Facebook Scandal: How Facebook's Fine Signals GDPR Warning
We have all signed up for newsletter, apps and websites in the hope of money off or the chance to win that perfect holiday. But what does this mean for businesses?
In the wake of the Facebook scandal, the Information Commissioner’s inquiry was set up to look into the misuse of Facebook data. This has now expanded to take in the vast work of online data selling and brokering by companies.
Described as “new oil”, data has become a hot commodity with companies set up just to broker the sale of consumers details. The industry, however, remains largely unregulated, even with the introduction of the GPDR in the EU, this only requires users to be informed of how their data is being used.

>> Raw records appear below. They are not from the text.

Definition target_key (field : string) (i : Z) : string := member_key "Targets" i +:+ "." +:+ field.
Definition target_ids : list string := members form (target_key "Id").
Definition targets_to_register : list Target :=
  imap (λ n id,
    let p := get (target_key "Port" (1 + Z.of_nat n)) in
    mkTarget id (if String.eqb p "" then 0 else Atoi_value p)) target_ids.
Definition targets_to_deregister : list Target := (λ id, mkTarget id 0) <$> target_ids.

Definition certificate_key (i : Z) : string := member_key "Certificates" i +:+ ".CertificateArn".
Definition certificate_arns : list string := members form certificate_key.

Definition field_key (i : Z) : string := member_key "Conditions" i +:+ ".Field".
Definition value_key (i j : Z) : string := member_key "Conditions" i +:+ ".Values.member." +:+ Itoa j.
Definition conditions : list RuleCondition :=
  imap (λ n field, mkRuleCondition field (members form (value_key (1 + Z.of_nat n)))) (members form field_key).

Definition priority_key (field : string) (i : Z) : string := member_key "RulePriorities" i +:+ "." +:+ field.
Definition priority_pairs : list RulePriorityPair :=
  imap (λ n arn, mkRulePriorityPair (idFromRuleARN arn) (Atoi_value (get (priority_key "Priority" (1 + Z.of_nat n)))))
    (members form (priority_key "RuleArn")).
End form_lists.

(** An appended-to slice: nil when nothing was appended. *)
Definition appended {A} (l : list A) : option (list A) := match l with [] => None | _ => Some l end.
Definition next_marker (token : string) : option string := unless_empty token.

(** ** The adapter *)

Section adapter.
Context `{LoadBalancers_ St} (Quote : string → string).
Implicit Types (s : St) (d : Draws St) (form : gmap string (list string)).

Definition mapDomainErr (err : error) : api_error :=
  let text := Error_text Quote err in
  if IsNotFound err then EBackend (mkBackendError 400 "Sender" "LoadBalancerNotFound" text)
  else if IsAlreadyExists err then EBackend (mkBackendError 400 "Sender" "DuplicateLoadBalancerName" text)
  else if IsNotSupported err then EBackend (mkBackendError 400 "Sender" "UnsupportedProtocol" text)
  else EBackend (mkBackendError 500 "Receiver" "InternalFailure" text).

Definition call {A} (c : St * result A) (k : A → output) : St * api output :=
  (c.1, match c.2 with Ok a => Ok (k a) | Err e => Err (mapDomainErr e) | Panic => Panic end).

Definition Adapter_CreateLoadBalancer (i : CreateLoadBalancerInput) s : St * api output :=
  let lbType := if bool_decide (cli_Type i = Some "application") then LoadBalancerTypeApplication
                else LoadBalancerTypeNetwork in
  call (z_CreateLoadBalancer (cli_Name i) (mkCreateLoadBalancerOptions lbType "" None) s) (λ lb,
    LoadBalancersOutput [domainLBToGen lb] None).

Definition Adapter_DeleteLoadBalancer (arn : string) s : St * api output :=
  call (z_DeleteLoadBalancer (idFromLBARN arn) s) (λ _, Void).

Definition Adapter_DescribeLoadBalancers d (i : DescribeLoadBalancersInput) s : St * api output :=
  let opt := mkListLoadBalancersOptions (idFromLBARN <$> dli_LoadBalancerArns i) (dli_Names i) in
  call (z_ListLoadBalancers d opt s) (λ res,
    LoadBalancersOutput (domainLBToGen <$> llr_LoadBalancers res) (next_marker (llr_NextToken res))).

But while some companies were unsure how, and if they would be penalised for non-compliance of the new GDPR rules, last weeks' fining of Facebook should come as a warning. Pledging to fine the social media company £500,000 for their Cambridge Analytica scandal (the maximum amount under the Data Protection Act 1998 as the event occurred before the new GDPR rules). Companies can now, however, be fined up to 4% of global annual turnover.

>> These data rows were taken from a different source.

Lemma values_read cs n c :
  cs !! n = Some c → Forall (λ v, v ≠ "") (RC_Values c) →
  members (form_of (header ++ blocks condition_fields cs)) (value_key (1 + Z.of_nat n)) = RC_Values c.
Proof.
  intros Hn Hne. apply members_values.
  - intros i j Hi Hj E. rewrite !value_key_eq in E. apply condition_key_inj in E as [_ E%str_app_inj_l]; [|lia..].
    by apply Itoa_inj.
  - intros m v Hv. split; [|by apply (Forall_lookup_1 _ _ _ _ Hne Hv)]. rewrite value_key_eq. apply Query_Get_unique.
    + apply elem_of_app. right. apply elem_of_blocks. exists n, c. split; [done|]. right.
      apply elem_of_lookup_imap. exists m, v. by rewrite value_key_eq.
    + intros v' [H|H]%elem_of_app; [by apply condition_header in H|].
      apply elem_of_blocks in H as (n' & c' & Hn' & H). apply elem_of_condition_fields in H as [E H]; [|lia..].
      assert (n = n') as <- by lia. destruct H as [[? _]|(m' & E' & Hv')]; [done|].
      apply str_app_inj_l, Itoa_inj in E'; [|lia..]. assert (m = m') as <- by lia. congruence.
  - rewrite value_key_eq. apply Query_Get_absent. intros v [H|H]%elem_of_app; [by apply condition_header in H|].
    apply elem_of_blocks in H as (n' & c' & Hn' & H). apply elem_of_condition_fields in H as [E H]; [|lia..].
    assert (n = n') as <- by lia. destruct H as [[? _]|(m' & E' & Hv'%lookup_lt_Some)]; [done|].
    apply str_app_inj_l, Itoa_inj in E'; [|lia..]. assert (c' = c) as -> by congruence. lia.
Qed.

Lemma conditions_read cs :
  Forall (λ c, RC_Type c ≠ "" ∧ Forall (λ v, v ≠ "") (RC_Values c)) cs →
  conditions (form_of (header ++ blocks condition_fields cs)) = cs.
Proof.
  intros Hcs. unfold conditions. rewrite (members_blocks header condition_fields field_key RC_Type).
  - apply list_eq. intros n. rewrite list_lookup_imap, list_lookup_fmap.
    destruct (cs !! n) as [c|] eqn:E; [|done]. cbn [fmap option_fmap option_map]. f_equal.
    destruct (Forall_lookup_1 _ _ _ _ Hcs E) as [_ Hv]. rewrite (values_read cs n c E Hv). by destruct c.
  - intros i x. by left.
  - intros i j x v Hi Hj H. rewrite field_key_eq in H.
    apply elem_of_condition_fields in H as [-> [[_ ->]|(m & E & _)]]; done.
  - intros i v. rewrite field_key_eq. apply condition_header.
  - intros i j Hi Hj E. rewrite !field_key_eq in E. by apply condition_key_inj in E as [-> _].
  - eapply Forall_impl; [exact Hcs|]. by intros c [? _].
Qed.
End conditions.

(** ** Building a load balancer *)

(** What a client wants: an HTTP listener with a rule, both forwarding to a
    group of targets. *)
Record wanted := mkWanted {
  q_lb : string; q_application : bool; q_tg : string; q_tgport : Z; q_targets : list Target; q_port : Z;
  q_priority : Z; q_conditions : list RuleCondition }.
Definition well_formed (q : wanted) : Prop :=
  0 <= q_tgport q < 2 ^ 31 ∧ 0 <= q_port q < 2 ^ 31 ∧ 0 <= q_priority q < 2 ^ 31 ∧
  Forall (λ t, Target_ID t ≠ "" ∧ 0 <= Target_Port t < 2 ^ 31) (q_targets q) ∧
  Forall (λ c, RC_Type c ≠ "" ∧ Forall (λ v, v ≠ "") (RC_Values c)) (q_conditions q).

(** The targets that are registered. *)
Definition registered (q : wanted) : list Target := first_per_id ∅ (q_targets q).

Definition create_lb_fields (q : wanted) : list (string * string) :=
  [("Name", q_lb q); ("Type", if q_application q then "application" else "network")].
Definition create_tg_fields (q : wanted) : list (string * string) :=
  [("Name", q_tg q); ("Protocol", "HTTP"); ("Port", Itoa (q_tgport q))].
Definition register_fields (tgArn : string) (q : wanted) : list (string * string) :=
  ("TargetGroupArn", tgArn) :: blocks target_fields (q_targets q).
Definition create_listener_fields (lbArn tgArn : string) (q : wanted) : list (string * string) :=
  [("LoadBalancerArn", lbArn); ("Protocol", "HTTP"); ("Port", Itoa (q_port q));
   ("DefaultActions.member.1.Type", "forward"); ("DefaultActions.member.1.TargetGroupArn", tgArn)].
Definition create_rule_fields (lsnArn tgArn : string) (q : wanted) : list (string * string) :=
  [("ListenerArn", lsnArn); ("Priority", Itoa (q_priority q)); ("Actions.member.1.Type", "forward");
   ("Actions.member.1.TargetGroupArn", tgArn)] ++ blocks condition_fields (q_conditions q).

(** What the backend makes of it. *)
Definition new_lb (q : wanted) (b : Backend) : LoadBalancer :=
  mkLoadBalancer (nextID "lb" (lbSeq b)) (q_lb q) (if q_application q then "application" else "network")
    (q_lb q +:+ ".elb.us-east-1.amazonaws.com") "active" "" None.
Definition new_tg (q : wanted) (b : Backend) (targets : list Target) : TargetGroup :=
  mkTargetGroup (nextID "tg" (tgSeq b)) (q_tg q) "HTTP" (q_tgport q) "" targets (mkHealthCheck "" "" "" "") None.
Definition new_lsn (q : wanted) (b : Backend) : Listener :=
  mkListener (nextID "lsn" (lsnSeq b)) (nextID "lb" (lbSeq b)) "HTTP" (q_port q) (nextID "tg" (tgSeq b)) [] None.
Definition new_rule (q : wanted) (b : Backend) : Rule :=
  mkRule (nextID "rule" (ruleSeq b)) (nextID "lsn" (lsnSeq b)) (q_priority q) (q_conditions q)
    (mkRuleAction (nextID "tg" (tgSeq b))) None.

Lemma exists_in_none {V} (p : V → bool) (m : gmap string V) : (∀ k v, m !! k = Some v → p v = false) → exists_in p m = false.
Proof.
  intros H. unfold exists_in. apply not_true_iff_false. intros (x & Hx & Hp)%existsb_exists.
  apply list_elem_of_In, elem_of_values in Hx as [k Hk]. rewrite (H k x Hk) in Hp. done.
Qed.

Lemma copyConditions_id cs : copyConditions cs = cs.
Proof.
  unfold copyConditions. induction cs as [|[t vs] cs IH]; [done|]. cbn. rewrite IH. f_equal. f_equal. apply map_id.
Qed.

Section build.
Context (Quote : string → string) (params : string → string → string * option string).
Context (multipart : Request → gmap string (list string)) (no_multipart : ∀ kvs, multipart (form_post kvs) = ∅).
Context (q : wanted) (Hq : well_formed q).
Implicit Types (b : Backend).

(** The answer to a form, when it is a result. *)
Definition ask (o : elb_op) (fields : list (string * string)) b : option (Backend * output) :=
  match elb_serve Quote params multipart [] (form_post (("Action", op_name o) :: fields)) b with
  | (b, Some (mkResponse 200 _ (Result _ (Some x)))) => Some (b, x)
  | _ => None
  end.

Adrian Newby, chief technology officer at Crownpeak, parent company to privacy vendor Evidon said “For anybody wondering whether GDPR would have more enforcement teeth, …the ICO’s comments on the Facebook/Cambridge Analytica case should leave them in no doubt”
Facebook are not the only ones who are being penalised. Other companies are facing hefty fines for their inability to comply with GDPR and the secure handling of customers data.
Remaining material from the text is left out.